What you write should be the line containing "Normal (a : A)" followed by every line after it to the end of the listing, exactly as given, and nothing more.
= Beginning of Section =
(** * Daily journal: entry store and statistics

    A shallow embedding of the persistence and analytics code of
    [src/app/page.tsx] (component [DailyJournal]), and the properties its
    specification states about them; then the handlers that edit the
    working entry, the theme and the values the page displays, with
    properties read off the code.

    Conventions.
    - The declared TypeScript interfaces ([Todo], [JournalEntry]) are records.
    - Values that come out of [JSON.parse] have type [any] in the source and
      are values of [JSValue] here; nothing in the source validates them
      beyond the check in [importData].
    - JavaScript numbers are rationals ([Q]): a number is the real value
      of the double it is.  Counts and ratings are integers.
    - The runtime is a parameter: [JSON.parse], [JSON.stringify] and [Date]
      for the store operations, the rounding of arithmetic results to
      doubles for the statistics.  Module [Runtime] gives one to compute
      with. *)

From Stdlib Require Import ZArith QArith Qround Qabs Qpower Qreduction Lqa Lia.
From Stdlib Require Import Ascii String Sorting.Sorted.
From stdpp Require Import base option list sorting gmap strings pretty.

Set Warnings "-register-all,-clear-no-such-hyp".
Local Open Scope Z_scope.

(** ** JavaScript values *)

Module JS.

(** A JavaScript value as the code can observe it: the JSON values, plus
    [undefined] (a missing property) and built-in functions (reading
    [entries] on an array yields [Array.prototype.entries]). *)
Inductive JSValue : Type :=
| JSUndefined
| JSNull
| JSBoolean (b : bool)
| JSNumber (n : Q)
| JSString (s : string)
| JSArray (items : list JSValue)
| JSObject (props : list (string * JSValue))
| JSFunction.

Inductive JSError : Type :=
| SyntaxError            (* JSON.parse on malformed text *)
| TypeError              (* property read on null or undefined *)
| Error (message : string).

(** Abrupt or normal completion of an expression. *)
Inductive Completion (A : Type) : Type :=
| Normal (a : A)
| Throw (e : JSError).
Arguments Normal {A} a.
Arguments Throw {A} e.

Definition bind {A B} (c : Completion A) (k : A → Completion B) : Completion B :=
  match c with
  | Normal a => k a
  | Throw e => Throw e
  end.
= End of Section =
» **RESULT OF THIS TASK**
| Normal (a : A)
| Throw (e : JSError).
Arguments Normal {A} a.
Arguments Throw {A} e.

Definition bind {A B} (c : Completion A) (k : A → Completion B) : Completion B :=
  match c with
  | Normal a => k a
  | Throw e => Throw e
  end.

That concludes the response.